REQUIREMENT
Filter the records below for the word "unfold". Copy each line that holds it.

[Stored data]
(** The run of [main] on a page that gives records, up to the re-parse of
    the serialised feed. *)
Lemma main_run_jobs (w : world) :
  starts chrome = true ->
  navigates chrome = true ->
  View.page_jobs (html_parser (page_source chrome)) <> [] ->
  let unique :=
    remove_duplicates (View.page_jobs (html_parser (page_source chrome))) in
  let feed :=
    Spec.feed_document (utc_clock (clock_reads w))
      (Spec.items_of unique
         (utc_clock <$> seq (S (clock_reads w)) (length unique))) in
  let before :=
    (console w
     ++ [Line rule60; Line "EBRD Job Scraper"; Line rule60;
         Line "Starting Chrome browser (headless mode)...";
         Line "Loading EBRD jobs page...";
         Line "Waiting for page content to load...";
         View.marker_line chrome;
         Line "[OK] Saved debug HTML to debug_page.html"]
     ++ View.page_lines (html_parser (page_source chrome))
     ++ [Line "[OK] Browser closed";
         UniqueJobs (length unique);
         Line (PyStr.LF ++ "Generating RSS feed...")])%list in
  main chrome html_parser utc_clock ET_tostring minidom_toprettyxml w
  = match minidom_toprettyxml (ET_tostring feed) with
    | None =>
        (Raise ExpatError,
         mk_world before
                  (<["debug_page.html" := page_source chrome]> (files w))
                  (S (length unique) + clock_reads w) false)
    | Some xml =>
        (Return tt,
         mk_world (before
                   ++ [SavedTo "ebrd_jobs.xml";
                       TotalJobs (length unique);
                       Line (PyStr.LF ++ "Sample jobs:")]
                   ++ View.sample_lines unique
                   ++ [Line (PyStr.LF ++ rule60); Line "Done!"; Line rule60])%list
                  (<["ebrd_jobs.xml" := xml]>
                     (<["debug_page.html" := page_source chrome]> (files w)))
                  (S (length unique) + clock_reads w) false)
    end.
Proof.
  intros Hs Hn Hjobs unique feed before. subst before feed unique.
  unfold main. run_M. rewrite fetch_run_page by done.
  destruct (View.page_jobs (html_parser (page_source chrome))) as [|j js] eqn:E;
    [done|].
  cbv iota. run_M. rewrite create_rss_feed_run. unfold tick.
  cbn [console files clock_reads driver_running].
  unfold prettify_xml.
  destruct (minidom_toprettyxml _) as [xml|]; run_M.
  - rewrite for_each_print_samples. unfold View.logged, View.sample_lines.
    run_M. unfold print. cbn [console files clock_reads driver_running].
    rewrite <- !app_assoc. reflexivity.
  - rewrite <- !app_assoc. reflexivity.
Qed.

(** X16: when the page gives records and the serialised feed re-parses,
    [main] returns normally and the feed file holds the pretty-printed
    document built from the deduplicated records; the only other file
    written is the dump of the page.  The clock has been read once for the
    channel and once for each record kept, the browser is closed, and after
    the line of the total the console shows one sample line for each of the
    first five records at most. *)
Theorem main_writes_feed (w : world) (xml : string) :
  starts chrome = true ->
  navigates chrome = true ->
  View.page_jobs (html_parser (page_source chrome)) <> [] ->
  let unique :=
    remove_duplicates (View.page_jobs (html_parser (page_source chrome))) in
  let feed :=
    Spec.feed_document (utc_clock (clock_reads w))
      (Spec.items_of unique
         (utc_clock <$> seq (S (clock_reads w)) (length unique))) in
  let run := main chrome html_parser utc_clock ET_tostring minidom_toprettyxml in
  minidom_toprettyxml (ET_tostring feed) = Some xml ->
  eval run w = Return tt
  /\ files (exec run w)
     = <["ebrd_jobs.xml" := xml]>
         (<["debug_page.html" := page_source chrome]> (files w))
  /\ clock_reads (exec run w) = S (length unique) + clock_reads w
  /\ driver_running (exec run w) = false
  /\ (exists before : list log_msg,
         console (exec run w)
         = (before
            ++ [SavedTo "ebrd_jobs.xml"; TotalJobs (length unique);
                Line (PyStr.LF ++ "Sample jobs:")]
            ++ View.sample_lines unique
            ++ [Line (PyStr.LF ++ rule60); Line "Done!"; Line rule60])%list)
  /\ length (View.sample_lines unique) = min 5 (length unique).
Proof.
  intros Hs Hn Hjobs unique feed run Hxml. subst run.
  pose proof (main_run_jobs w Hs Hn Hjobs) as H. cbv zeta in H.
  fold unique in H. fold feed in H. rewrite Hxml in H.
  unfold eval, exec. rewrite H. cbn [fst snd console files clock_reads
                                     driver_running].
  repeat split; [by eexists|].
  unfold View.sample_lines.
  rewrite length_fmap, length_zip, length_seq, length_take. lia.
Qed.

(** X17: when the serialised feed does not re-parse, [main] raises the
    error of the parser after the feed has been built and before the feed
    file is opened: the feed file is what it was before the run. *)
Theorem main_reparse_failure (w : world) :
  starts chrome = true ->
  navigates chrome = true ->
  View.page_jobs (html_parser (page_source chrome)) <> [] ->
  let unique :=
    remove_duplicates (View.page_jobs (html_parser (page_source chrome))) in
  let feed :=
    Spec.feed_document (utc_clock (clock_reads w))
      (Spec.items_of unique
         (utc_clock <$> seq (S (clock_reads w)) (length unique))) in
  let run := main chrome html_parser utc_clock ET_tostring minidom_toprettyxml in
  minidom_toprettyxml (ET_tostring feed) = None ->
  eval run w = Raise ExpatError
  /\ files (exec run w) !! "ebrd_jobs.xml" = files w !! "ebrd_jobs.xml"
  /\ clock_reads (exec run w) = S (length unique) + clock_reads w
  /\ last (console (exec run w))
     = Some (Line (PyStr.LF ++ "Generating RSS feed...")).
Proof.
  intros Hs Hn Hjobs unique feed run Hxml. subst run.
  pose proof (main_run_jobs w Hs Hn Hjobs) as H. cbv zeta in H.
  fold unique in H. fold feed in H. rewrite Hxml in H.
  unfold eval, exec. rewrite H. cbn [fst snd console files clock_reads
                                     driver_running].
  repeat split.
  - by rewrite lookup_insert_ne.
  - rewrite !app_assoc. by rewrite last_app.
Qed.

End MainRuns.

Lemma main_writes_feed_witness :
  files (exec (main Fixture.chrome_ok (Fixture.parser_of Fixture.results_page)
                    Fixture.new_year_clock (fun _ => "<rss/>") Some)
              Fixture.w0)
  = <["ebrd_jobs.xml" := "<rss/>"]> (<["debug_page.html" := "<html></html>"]> ∅).
Proof.
  apply (main_writes_feed
           Fixture.chrome_ok (Fixture.parser_of Fixture.results_page)
           Fixture.new_year_clock (fun _ => "<rss/>") Some
           Fixture.w0 "<rss/>");
    try reflexivity.
  vm_compute. discriminate.
Defined.

Lemma main_reparse_failure_witness :
  eval (main Fixture.chrome_ok (Fixture.parser_of Fixture.results_page)
             Fixture.new_year_clock (fun _ => "<rss/>") (fun _ => None))
       Fixture.w0
  = Raise ExpatError.
Proof.
  apply (main_reparse_failure
           Fixture.chrome_ok (Fixture.parser_of Fixture.results_page)
           Fixture.new_year_clock (fun _ => "<rss/>") (fun _ => None)
           Fixture.w0);
    try reflexivity.
  vm_compute. discriminate.
Defined.

(** ** The feed file, read back *)

(** X18: with the serialiser, the parser and the pretty-printer of the
    library, when the page gives records and the records kept are plain,
    [main] returns normally, and the text it writes to [ebrd_jobs.xml],
    parsed back as XML, holds one item for each record kept and no other, in
    the order of the records, with the record's title, link and two-line
    description, and with its link for the guid. *)
Theorem main_feed_file_read_back
        (chrome : browser) (html_parser : string -> bs4.node)
        (utc_clock : nat -> PyDatetime.datetime) (w : world) :
  starts chrome = true ->
  navigates chrome = true ->
  View.page_jobs (html_parser (page_source chrome)) <> [] ->
  let unique :=
    remove_duplicates (View.page_jobs (html_parser (page_source chrome))) in
  let run := main chrome html_parser utc_clock XML.tostring XML.reparse_pretty in
  Forall (fun j => XML.job_plain j = true) unique ->
  exists (xml : string) (doc : ET.Element),
    eval run w = Return tt
    /\ files (exec run w) !! "ebrd_jobs.xml" = Some xml
    /\ XML.fromstring xml = Some doc
    /\ Forall2
         (fun j item =>
            ET.findtext item "title" = Some (title j)
            /\ ET.findtext item "link" = Some (link j)
            /\ ET.findtext item "description"
               = Some ("Location: " ++ location j ++ PyStr.LF
                       ++ "Posting Date: " ++ posting_date j)
            /\ ET.findtext item "guid" = ET.findtext item "link")
         unique (ET.iter doc "item").
Proof.
  intros Hs Hn Hjobs unique run Hplain. subst run.
  pose proof (main_run_jobs chrome html_parser utc_clock
                XML.tostring XML.reparse_pretty w Hs Hn Hjobs) as H.
  cbv zeta in H. fold unique in H.
  destruct (feed_read_back
              (utc_clock (clock_reads w)) unique
              (utc_clock <$> seq (S (clock_reads w)) (length unique)))
    as (xml & doc & Hxml & Hdoc & Hitems);
    [by rewrite length_fmap, length_seq | exact Hplain |].
  rewrite Hxml in H. exists xml, doc. unfold eval, exec. rewrite H.
  cbn [fst snd files]. split; [done|].
  split; [by rewrite lookup_insert_eq|]. by split.
Qed.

EXPECTED OUTPUT
  unfold main. run_M. rewrite fetch_run_page by done.
  cbv iota. run_M. rewrite create_rss_feed_run. unfold tick.
  unfold prettify_xml.
  - rewrite for_each_print_samples. unfold View.logged, View.sample_lines.
    run_M. unfold print. cbn [console files clock_reads driver_running].
  unfold eval, exec. rewrite H. cbn [fst snd console files clock_reads
  unfold View.sample_lines.
  unfold eval, exec. rewrite H. cbn [fst snd console files clock_reads
  rewrite Hxml in H. exists xml, doc. unfold eval, exec. rewrite H.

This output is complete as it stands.